▸ WORK TO BE COMPLETED
Filter the records down to the lines that hold the word "buildable", and copy each of those lines.

----- INPUT RECORDS -----

Definition material_search_DEFINITION : NodeTypeDefinition := {|
    type_name := "material_search";
    display_name := "Material Search";
    category := "planner";
    nt_description := "Search one or more material libraries with natural language and materialize refined clip assets";
    icon := "library";
    inputs := [];
    outputs := [{| port_name := "results"; port_type := SEARCH_RESULTS; port_required := true;
        port_description := "Material search result list for planner nodes" |}];
    params := [{| param_name := "query"; param_type := "string";
        param_default := VNone; param_required := true;
        param_description := "Natural language query";
        param_options := None;
        param_min_value := None; param_max_value := None |};
      {| param_name := "source_library_ids"; param_type := "string";
        param_default := VNone; param_required := true;
        param_description := "Material libraries to search";
        param_options := None;
        param_min_value := None; param_max_value := None |};
      {| param_name := "result_library_ids"; param_type := "string";
        param_default := VNone; param_required := false;
        param_description := "Material libraries to save refined clips into";
        param_options := None;
        param_min_value := None; param_max_value := None |};
      {| param_name := "top_k"; param_type := "number";
        param_default := VInt (50); param_required := true;
        param_description := "Coarse recall top-k";
        param_options := None;
        param_min_value := Some (VInt (1)); param_max_value := Some (VInt (200)) |};
      {| param_name := "merge_gap"; param_type := "number";
        param_default := VInt (5); param_required := true;
        param_description := "Cluster merge gap in seconds";
        param_options := None;
        param_min_value := Some (VInt (0)); param_max_value := Some (VInt (30)) |};
      {| param_name := "expand_left"; param_type := "number";
        param_default := VInt (4); param_required := true;
        param_description := "Context expansion before cluster";
        param_options := None;
        param_min_value := Some (VInt (0)); param_max_value := Some (VInt (30)) |};
      {| param_name := "expand_right"; param_type := "number";
        param_default := VInt (4); param_required := true;
        param_description := "Context expansion after cluster";
        param_options := None;
        param_min_value := Some (VInt (0)); param_max_value := Some (VInt (30)) |};
      {| param_name := "rerank_top_m"; param_type := "number";
        param_default := VInt (8); param_required := true;
        param_description := "Top windows to rerank/refine";
        param_options := None;
        param_min_value := Some (VInt (1)); param_max_value := Some (VInt (50)) |};
      {| param_name := "min_duration"; param_type := "number";
        param_default := VFloat (float_of_dec false 15 (-1)); param_required := true;
        param_description := "Minimum final duration";
        param_options := None;
        param_min_value := Some (VFloat (float_of_dec false 5 (-1))); param_max_value := Some (VInt (60)) |};
      {| param_name := "max_duration"; param_type := "number";
        param_default := VInt (20); param_required := true;
        param_description := "Maximum final duration";
        param_options := None;
        param_min_value := Some (VInt (1)); param_max_value := Some (VInt (120)) |};
      {| param_name := "dedupe_overlap_threshold"; param_type := "number";
        param_default := VFloat (float_of_dec false 6 (-1)); param_required := true;
        param_description := "Overlap ratio used to dedupe refined results";
        param_options := None;
        param_min_value := Some (VInt (0)); param_max_value := Some (VInt (1)) |}];
    worker_type := "planner" |}.

Definition youtube_search_DEFINITION : NodeTypeDefinition := {|
    type_name := "youtube_search";
    display_name := "YouTube Search";
    category := "planner";
    nt_description := "Search YouTube and prepare a selectable result list for batch planning";
    icon := "search";
    inputs := [];
    outputs := [{| port_name := "results"; port_type := SEARCH_RESULTS; port_required := true;
        port_description := "Search result list for planner nodes" |}];
    params := [{| param_name := "query"; param_type := "string";
        param_default := VNone; param_required := true;
        param_description := "YouTube search query";
        param_options := None;
        param_min_value := None; param_max_value := None |};
      {| param_name := "max_results"; param_type := "number";
        param_default := VInt (8); param_required := true;
        param_description := "Maximum number of search results to keep";
        param_options := None;
        param_min_value := Some (VInt (1)); param_max_value := Some (VInt (50)) |}];
    worker_type := "planner" |}.

Definition x_search_DEFINITION : NodeTypeDefinition := {|
    type_name := "x_search";
    display_name := "X Search";
    category := "planner";
    nt_description := "Search X and prepare a selectable result list for batch planning";
    icon := "search";
    inputs := [];
    outputs := [{| port_name := "results"; port_type := SEARCH_RESULTS; port_required := true;
        port_description := "Search result list for planner nodes" |}];
    params := [{| param_name := "query"; param_type := "string";
        param_default := VNone; param_required := true;
        param_description := "X search query";
        param_options := None;
        param_min_value := None; param_max_value := None |};
      {| param_name := "max_results"; param_type := "number";
        param_default := VInt (8); param_required := true;
        param_description := "Maximum number of search results to keep";
        param_options := None;
        param_min_value := Some (VInt (1)); param_max_value := Some (VInt (50)) |}];
    worker_type := "planner" |}.

Definition xiaohongshu_search_DEFINITION : NodeTypeDefinition := {|
    type_name := "xiaohongshu_search";
    display_name := "Xiaohongshu Search";
    category := "planner";
    nt_description := "Search Xiaohongshu and prepare a selectable result list for batch planning";
    icon := "search";
    inputs := [];
    outputs := [{| port_name := "results"; port_type := SEARCH_RESULTS; port_required := true;
        port_description := "Search result list for planner nodes" |}];
    params := [{| param_name := "query"; param_type := "string";
        param_default := VNone; param_required := true;
        param_description := "Xiaohongshu search query";
        param_options := None;
        param_min_value := None; param_max_value := None |};
      {| param_name := "max_results"; param_type := "number";
        param_default := VInt (8); param_required := true;
        param_description := "Maximum number of search results to keep";
        param_options := None;
        param_min_value := Some (VInt (1)); param_max_value := Some (VInt (50)) |}];
    worker_type := "planner" |}.
(** ** 3. Cycles *)
Definition cycle_errors (topo_order : list string) : list ValidationError :=
  if (length topo_order <? length by_id)%nat then
    let cycle_nodes := List.filter (fun nid => negb (bool_decide (nid ∈ topo_order))) (dkeys by_id) in
    let labels := map (fun nid => match by_id.[? nid] with
                                  | Some n => str_or (d_label (n_data n)) nid
                                  | None => nid
                                  end) cycle_nodes in
    [{| ve_type := "cycle_detected";
        ve_message := "Cycle detected involving nodes: " +:+ join ", " labels;
        ve_node_id := None; ve_edge_id := None; ve_nodes := Some cycle_nodes;
        ve_source_port := None; ve_target_port := None; ve_param_name := None |}]
  else [].

(** ** 4. Port types *)

Definition mismatch (e : PipelineEdge) : ValidationError :=
  port_error "port_type_mismatch" e
    ("Cannot connect '" +:+ e_sourceHandle e +:+ "' to '" +:+ e_targetHandle e +:+ "' (type mismatch)").

(** Connections that touch planner nodes. *)
Definition planner_valid (src tgt : PipelineNode) (e : PipelineEdge) : Res bool :=
  if is_search_node_type (n_type src) && (n_type tgt =? "zip_records")%string then
    match get_zip_channel_count (d_config (n_data tgt)) with
    | Raise x => Raise x
    | Ok n => Ok ((e_sourceHandle e =? SEARCH_RESULTS_HANDLE)%string
                  && is_zip_input_handle (e_targetHandle e) n)
    end
  else if (n_type src =? "zip_records")%string && (n_type tgt =? "url_download")%string then
    match get_zip_channel_count (d_config (n_data src)) with
    | Raise x => Raise x
    | Ok n => Ok (is_zip_output_handle (e_sourceHandle e) n
                  && (e_targetHandle e =? URL_INPUT_HANDLE)%string)
    end
  else if (n_type src =? "zip_records")%string && (n_type tgt =? "source")%string then
    match get_zip_channel_count (d_config (n_data src)) with
    | Raise x => Raise x
    | Ok n => Ok (is_zip_output_handle (e_sourceHandle e) n
                  && (e_targetHandle e =? ASSET_INPUT_HANDLE)%string)
    end
  else Ok false.
Section Repair.
Context (vertical : bool) (intent : AutoFlowIntent) (candidates : list AutoFlowClipCandidate) (metadata : AutoFlowMetadata).
Context (target_duration : Z) (Hseveral : several candidates = true).
Abbreviation result := (built vertical intent candidates metadata target_duration).

Lemma built_split : exists pre post, (forall m, m ∈ pre -> n_id m <> "montage_1")
  /\ forall mc, nodes (result mc) = pre ++ montage_node mc :: post.
Proof.
  eexists _, _. split; [|intros mc; unfold built; cbn [nodes]; rewrite Hseveral; reflexivity].
  intros m Hm Hid. assert (Hlow : (rank (n_id m) <= 2)%nat); [|rewrite Hid in Hlow; vm_compute in Hlow; lia].
  apply elem_of_app in Hm as [(i & c & _ & ->)%elem_imap1|Hm]; [rewrite source_rank; lia|].
  apply elem_of_app in Hm as [(i & c & _ & ->)%elem_imap1|Hm]; [vm_compute; lia|].
  destruct vertical; [|by apply elem_of_nil in Hm]. apply elem_imap1 in Hm as (i & c & _ & ->).
  rewrite vertical_id. vm_compute. lia.
Qed.

Lemma repair_montage mc err name def p :
  get_type builtin_registry "montage_assembler" = Some def ->
  ve_type err = "invalid_param" -> ve_node_id err = Some "montage_1" -> ve_param_name err = Some name ->
  name <> "" -> name <> "asset_id" -> find (fun p => (param_name p =? name)%string) (params def) = Some p ->
  exists what, repair_error builtin_registry candidates (nodes (result mc)) err
    = inl (nodes (result (reset_param def mc name)), what).
Proof.
  intros Hdef Hty Hnode Hparam Hne Hna%String.eqb_neq Hfind. unfold repair_error. rewrite Hty, Hnode, Hparam.
  assert (Hn : named (Some "montage_1") = Some "montage_1") by done.
  assert (Hp : named (Some name) = Some name) by (by destruct name).
  rewrite Hn, Hp. cbn [String.eqb Ascii.eqb Bool.eqb]. rewrite Hna.
  destruct built_split as (pre & post & Hpre & Hnodes). unfold _repair_invalid_param.
  assert (Hfirst : _node (nodes (result mc)) "montage_1" = Some (montage_node mc)).
  { rewrite Hnodes. unfold _node. clear -Hpre. induction pre as [|m pre IH]; [done|]. simpl.
    rewrite (proj2 (String.eqb_neq _ _)) by (apply Hpre; by left). apply IH. intros x Hx. apply Hpre. by right. }
  rewrite Hfirst. cbn [montage_node make_node n_type]. rewrite Hdef, Hfind. eexists. do 2 f_equal.
  rewrite !Hnodes. rewrite update_first_app by done. unfold reset_param. by rewrite Hfind.
Qed.
End Repair.

(** ** Validation of a built pipeline *)

Lemma mapMR_one {A B} (f : A -> Res (list B)) (pre : list A) a (post : list A) errs :
  (forall x, x ∈ pre -> f x = Ok []) -> (forall x, x ∈ post -> f x = Ok []) -> f a = Ok errs ->
  exists ys, mapMR f (pre ++ a :: post) = Ok ys /\ concat ys = errs.
Proof.
  intros Hpre Hpost Ha. induction pre as [|x pre IH]; simpl.
  - rewrite Ha. destruct (mapMR_nil f post Hpost) as (ys & -> & Hys). exists (errs :: ys). simpl. by rewrite Hys, app_nil_r.
  - rewrite (Hpre x) by (by left). destruct IH as (ys & -> & Hys); [intros y Hy; apply Hpre; by right|]. by exists ([] :: ys).
Qed.

(** What the plan must provide: clips, at most as many as the montage has inputs, each
    with an identifier and, where it has one, a proper address. *)
Definition buildable (candidates : list AutoFlowClipCandidate) : Prop :=
  candidates <> [] /\ (length candidates <= 12)%nat
  /\ forall c, c ∈ candidates -> cc_id c <> "" /\ cc_url c <> Some "".

Section Valid.
Context (vertical : bool) (intent : AutoFlowIntent) (candidates : list AutoFlowClipCandidate) (metadata : AutoFlowMetadata).
Context (target_duration : Z) (Hok : buildable candidates).
Abbreviation result := (built vertical intent candidates metadata target_duration).
Abbreviation montage_params mc := (node_param_errors builtin_registry empty_pipeline (montage_node mc)).
Lemma marks_allow u :
  dict_get (pc_validation (pl_content u)) "valid" = VBool true ->
  pl_status u ∈ ["review_approved"; "public_approved"] -> rights_are (pl_rights u) "blocked" = false ->
  is_some (pl_review_approved_at u) = true ->
  (publish_mode u = "public_after_review" -> is_some (pl_public_approved_at u) = true) ->
  _assert_execute_allowed sha256 (approve_revision sha256 u) = Ok tt.
Proof.
  intros Hv Hs Hb Hr Hp. set (v := approve_revision sha256 u). unfold _assert_execute_allowed.
  change (pl_content v) with (pl_content u). change (pl_status v) with (pl_status u). change (pl_rights v) with (pl_rights u).
  change (publish_mode v) with (publish_mode u). change (pl_review_approved_at v) with (pl_review_approved_at u).
  change (pl_public_approved_at v) with (pl_public_approved_at u).
  rewrite Hv, andb_false_r, Hb, Hr. cbn [orb andb negb]. rewrite andb_false_r.
  assert (Hns : (pl_status u =? "blocked")%string = false /\ (pl_status u =? "rejected")%string = false).
  { rewrite !elem_of_cons in Hs. rewrite elem_of_nil in Hs. destruct Hs as [->|[->|[]]]; by split. }
  destruct Hns as [-> ->]. cbn [orb].
  assert (Hh : truthy_text (pl_approved_revision_hash v) = true).
  { cbn. unfold execution_revision_hash at 1.
    destruct (sha256 _) eqn:Hsh; [by apply Hsha in Hsh|done]. }
  rewrite Hh, !bool_decide_eq_true_2 by reflexivity. cbn [andb negb].
  destruct (String.eqb_spec (publish_mode u) "public_after_review") as [Hm|]; [rewrite (Hp Hm)|]; reflexivity.
Qed.

(** The plan an approval saves is one that can be approved again. *)
Lemma approval_step db row u :
  find_plan (pl_id row) db = Some row -> in_review row -> pl_id u = pl_id row ->
  pl_content u = pl_content row -> canonical_rights (pl_rights u) = canonical_rights (pl_rights row) ->
  pl_execution_revision u = pl_execution_revision row -> dict_get (pl_rights u) "status" = dict_get (pl_rights row) "status" ->
  pl_status u ∈ ["review_approved"; "public_approved"] -> is_some (pl_review_approved_at u) = true ->
  let v := approve_revision sha256 u in
  _save_plan sha256 postgres v db = Ok (v, put_plan v db)
  /\ find_plan (pl_id row) (put_plan v db) = Some v /\ in_review v
  /\ ((publish_mode u = "public_after_review" -> is_some (pl_public_approved_at u) = true) ->
      _assert_execute_allowed sha256 v = Ok tt).
Proof.
  intros Hf Hin Hid Hc Hr Hrev Hst Hs Hra v. destruct Hin as [Hstored (st & Hrs & Hpol) Hstatus Hvalid] eqn:Hin'.
  assert (Hust : dict_get (pl_rights u) "status" = VStr st) by congruence.
  destruct (policy_status u st Hust Hpol Hs) as [Hb Hinv]. split; [|split; [|split]].
  - by apply (approval_saved db row u Hf Hin).
  - by apply (put_find _ row).
  - split; [|by exists st| |by change (pl_content v) with (pl_content u); rewrite Hc].
    + unfold execution_revision_payload. change (pl_content v) with (pl_content u). change (pl_rights v) with (pl_rights u).
      by rewrite Hc, Hr.
    + change (pl_status v) with (pl_status u). rewrite !elem_of_cons in Hs |- *. rewrite elem_of_nil in Hs |- *.
      intros Hbad. by destruct Hs as [Hs|[Hs|[]]], Hbad as [Hbad|[Hbad|[]]]; rewrite Hs in Hbad.
  - intros Hp. apply marks_allow; try done. by rewrite Hc.
Qed.
End Live.
(* ===== verification/ChannelRunner.v ===== *)
(** * The queue runner ([channel_agent/runner.py]) and its leases
    ([channel_agent/owned_producer.py], [channel_agent/owned_inventory.py])

    The runner claims an item, calls the handler of its kind and settles the item by
    the outcome.  Handlers of owned channels settle their item themselves, in the
    transaction of their own effects; they leave a lease in the session, and after a
    failure the runner touches the item only while the lease still matches the row.
    [ChannelServices] is the interface to the handlers: what one returns, the lease it
    leaves and the queue as committed when it returns. *)

From stdpp Require Import base tactics list strings sorting relations.
From Stdlib Require Import ZArith Lia.
From S2P Require Import Prelude PyStr PyValue PyJson PyTime Pipeline JobModel ChannelQueue QueueHistory.

Open Scope string_scope.
Open Scope list_scope.

(** ** Leases *)

Definition AUTHORITY_LOST : string := "owned_inventory_queue_authority".

(** The two classes called [QueueLease]: the producer's keeps the payload, the
    inventory's its digest. *)
Inductive QueueLease :=
| ProducerLease (id kind : string) (channel_id : option uuid) (owner : string) (locked_at : datetime) (payload : config)
| TickLease (id owner : string) (locked_at : datetime) (payload_sha : string).

Definition lease_id (l : QueueLease) : uuid :=
  match l with ProducerLease id _ _ _ _ _ => id | TickLease id _ _ _ => id end.

(** The owner and time of a claim that is still held. *)
Definition held_claim (item : ChannelOpsQueueItem) : option (string * datetime) :=
  if negb (qi_status item =? "running")%string then None
  else
    match qi_locked_by item, qi_locked_at item with
    | Some owner, Some at_ => if is_empty owner then None else Some (owner, at_)
    | _, _ => None
    end.

Section Leases.
Context (sha : string -> string).

Definition payload_sha256 (payload : config) : string := sha (json_dumps json_compact (VDict payload)).

Definition capture_producer (item : ChannelOpsQueueItem) : Res QueueLease :=
  match held_claim item with
  | None => Raise (ValueError AUTHORITY_LOST)
  | Some (owner, at_) =>
      Ok (ProducerLease (qi_id item) (qi_kind item) (qi_channel_profile_id item) owner at_ (qi_payload_json item))
  end.

Definition capture_tick (item : option ChannelOpsQueueItem) : Res (option QueueLease) :=
  match item with
  | None => Ok None
  | Some item =>
      match held_claim item with
      | None => Raise (ValueError AUTHORITY_LOST)
      | Some (owner, at_) => Ok (Some (TickLease (qi_id item) owner at_ (payload_sha256 (qi_payload_json item))))
      end
  end.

-----

▸ ANSWER TO THIS EXERCISE
Definition buildable (candidates : list AutoFlowClipCandidate) : Prop :=
Context (target_duration : Z) (Hok : buildable candidates).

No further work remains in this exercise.